有研究显示,索他洛尔降低QTd,阻滞剂治疗无效者QTd显著高于有效者。因此认为,QTd可以作为评价抗心律失常药物疗效的有效工具。其他心脏无创检查如心室晚电位检查虽也有助于识别高危室性心律失常患者,但无法用于评价疗效。

(五)心肌肥厚 临床研究发现,肥厚型心肌病患者QTd增大,其中有严重室性心律失常(室性心动过速或室颤)患者的QTd均>80ms,QTcd>83ms,而无严重室性心律失常的肥厚型心肌病患者QTd均<60ms,QTcd<65ms,两者差异显著。而Davey的研究显示,左心室肥厚患者的QTd显著增大,但QTd与室性心律失常的发生无关。
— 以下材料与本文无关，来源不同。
(** * Convert_timesheet: the converter and the discrepancy analyser

    A shallow embedding of [local_convert_timesheet.py] and
    [analyze_discrepancies.py], and the properties their specification
    states about them.

    Python values are modelled as follows.
    - A [str] is a list of characters; a character is a code point below
      256 (the Latin-1 range), which covers every character the two
      programs test for.
    - A CSV row ([dict[str, str]]) is a finite map from column names to
      texts; [r.get(k, "")] is [get_col r k].
    - [decimal.Decimal] is modelled after the standard library's
      [_pydecimal] under the default context (precision 28, half-even
      rounding, Emax 999999, traps on InvalidOperation and Overflow).
    - An operation that can raise returns a [result]. *)

From Stdlib Require Import ZArith QArith Qreduction Lia Ascii String List Bool.
From stdpp Require Import base list gmap strings.
Import ListNotations.

Local Close Scope Q_scope.
Local Open Scope list_scope.

(** ** Python strings *)

Module Str.

Definition str := list ascii.

(** A literal of the source. *)
Definition lit (s : string) : str := list_ascii_of_string s.

Definition code (c : ascii) : nat := nat_of_ascii c.

(** [str.isspace] on one character, which is also what [str.strip()] removes
    and what the regular expression [\s] matches: TAB..CR, FS..US, space,
    NEL and the no-break space. *)
Definition isspace (c : ascii) : bool :=
  let n := code c in
  ((9 <=? n) && (n <=? 13)) || ((28 <=? n) && (n <=? 32))
  || (n =? 133) || (n =? 160).
(** * A* pathfinding on a grid (src/pathfinding.js)

    Shallow embedding of the classes [Node], [Grid] and [Pathfinder] and
    proofs about [Pathfinder.findPath].

    Modelling conventions.
    - Grid dimensions, the coordinates of nodes and the costs g, h, f are
      integers ([Z]).  The coordinates that a caller passes to [getNode],
      [setWalkable] and [findPath] are arbitrary numbers: module [Api] holds
      these entry points on rational arguments, modules [Grid] and
      [Pathfinder] hold them on integers, as the loops call them, and the two
      agree on integer-valued numbers.
    - The grid is the shared store: [nodes] is the two-dimensional array of
      Node objects.  A reference to a Node object is the position [(x, y)] of
      the slot [nodes[y][x]] that holds it; the open set, the closed set and
      the [parent] fields hold such references, and every read or write of a
      field goes through the store, so that an in-place update of a node is
      seen by every holder of a reference to it.
    - Reading an array slot may yield [undefined], and reading a property of
      [undefined] raises a TypeError: array reads return [option] and the
      methods that perform them return a completion ([Normal] or [Throw]).
    - The two [while] loops take fuel; one unit of fuel is one execution of
      the loop body. *)

From stdpp Require Import base numbers list gmap sets fin_sets.
From Stdlib Require QArith.

Local Open Scope Z_scope.

(** ** Completions: a normal return or a thrown TypeError *)

Inductive Completion (A : Type) : Type :=
  | Normal (a : A)
  | Throw.
Arguments Normal {A} a.
Arguments Throw {A}.

#[global] Instance Completion_ret : MRet Completion := fun A a => Normal a.
#[global] Instance Completion_bind : MBind Completion := fun A B k m =>
  match m with
  | Normal a => k a
  | Throw => Throw
  end.

(** A [for ... of] loop whose body may throw. *)
Fixpoint forOf {A S : Type} (body : S → A → Completion S) (l : list A) (s : S)
  : Completion S :=
  match l with
  | [] => Normal s
  | a :: l' => s' ← body s a; forOf body l' s'
  end.

(** [arr[i]]: [None] is [undefined]. *)
Definition index {A : Type} (arr : list A) (i : Z) : option A :=
  if decide (0 ≤ i) then arr !! Z.to_nat i else None.

(** A reference to the Node object held in slot [nodes[y][x]]. *)
Abbreviation Ref := (Z * Z)%type.

(** A path element [{x, y}]. *)
Abbreviation Coord := (Z * Z)%type.

(** ** class Node *)

Module Node.
Record t : Type := mk {
  x : Z;
  y : Z;
  walkable : bool;
  g : Z;
  h : Z;
  f : Z;
  parent : option Ref
}.

(** [new Node(x, y, walkable)] *)
Definition new (x y : Z) (walkable : bool) : t :=
  mk x y walkable 0 0 0 None.

Definition getCost (n : t) : Z := f n.
End Node.

(** ** class Grid *)

Module Grid.
Record t : Type := mk {
  width : Z;
  height : Z;
  nodes : list (list Node.t)
}.

Definition _initializeGrid (width height : Z) : list (list Node.t) :=
  (λ y, (λ x, Node.new x y true) <$> seqZ 0 width) <$> seqZ 0 height.

Definition new (width height : Z) : t :=
  mk width height (_initializeGrid width height).

(** [this.nodes[y][x]] when [this.nodes[y]] is an array. *)
Definition slot (grid : t) (r : Ref) : option Node.t :=
  row ← index (nodes grid) r.2; index row r.1.

(** Reading through a reference.  A reference held by the program always
    designates a live object; [deref] is total and the default is never
    reached from a reference obtained from [getNode]. *)
Definition deref (grid : t) (r : Ref) : Node.t :=
  default (Node.new r.1 r.2 false) (slot grid r).

(** Writing through a reference: the object in the store is replaced by
    [upd] of itself. *)
Definition update (grid : t) (r : Ref) (upd : Node.t → Node.t) : t :=
  if decide (0 ≤ r.1 ∧ 0 ≤ r.2)
  then mk (width grid) (height grid)
          (alter (alter upd (Z.to_nat r.1)) (Z.to_nat r.2) (nodes grid))
  else grid.

Definition _isInBounds (grid : t) (x y : Z) : bool :=
  bool_decide (0 ≤ x) && bool_decide (x < width grid)
  && bool_decide (0 ≤ y) && bool_decide (y < height grid).

(** [this._isInBounds(x, y) && this.nodes[y][x].walkable] *)
Definition _isWalkable (grid : t) (x y : Z) : Completion bool :=
  if _isInBounds grid x y then
    match index (nodes grid) y with
    | None => Throw
    | Some row =>
        match index row x with
        | None => Throw
        | Some n => Normal (Node.walkable n)
        end
    end
  else Normal false.

(** [None] is [null] (or a falsy [undefined]). *)
Definition getNode (grid : t) (x y : Z) : Completion (option Ref) :=
  w ← _isWalkable grid x y;
  if (w : bool) then
    match index (nodes grid) y with
    | None => Throw
    | Some row =>
        match index row x with
        | None => Normal None
        | Some _ => Normal (Some (x, y))
        end
    end
  else Normal None.

Definition setWalkable (grid : t) (x y : Z) (walkable : bool) : Completion t :=
  if _isInBounds grid x y then
    match slot grid (x, y) with
    | None => Throw
    | Some _ =>
        Normal (update grid (x, y) (λ n,
          Node.mk (Node.x n) (Node.y n) walkable
                  (Node.g n) (Node.h n) (Node.f n) (Node.parent n)))
    end
  else Normal grid.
(六)慢性充血心力衰竭 研究发现,慢性心衰患者QTd有升高趋势,但并不能预示死亡的发生。充血性心衰猝死引发室性心律失常的可能机制:①神经体液因素直接引起全身血管收缩,促使肾脏电解质(K+、Mg2+)丢失或诱发心律失常;②利尿剂的使用促使电解质丢失,引发致命的室性心律失常;③额外的室壁运动改变了左心室的电生理性质,降低了引发心律失常的阈值;④缺血其他引起的心肌纤维导致折返通路形成。Barr否定了前三种机制的可能。

(七)特发性室性心动过速、致心律失常性右心室发育不良、运动员室性心动过速、糖尿病自主神经功能紊乱等方面都有研究,但临床应用价值尚无定论。

QTd用于心律失常评价的研究仍待于进一步观察,实际临床应用尚有很多工作要做。其中探索可靠的Q-T间期测量方法,以及对不同临床情况的QT离散度做横向和纵向分析比较,可能是未来临床成功应用这一指标的关键。

总之,QTd对于通过心电图评价心脏病发生猝死的危险性提供了一条途径。QTd是一种无创、简单、价廉的方法,随着其研究的深入,它对于心律失常乃至抗心律失常药物的应用方面可能有一定的价值。但也有部分学者提出不同的看法,因此,对QTd的临床应用如何评价,尚须进一步研究。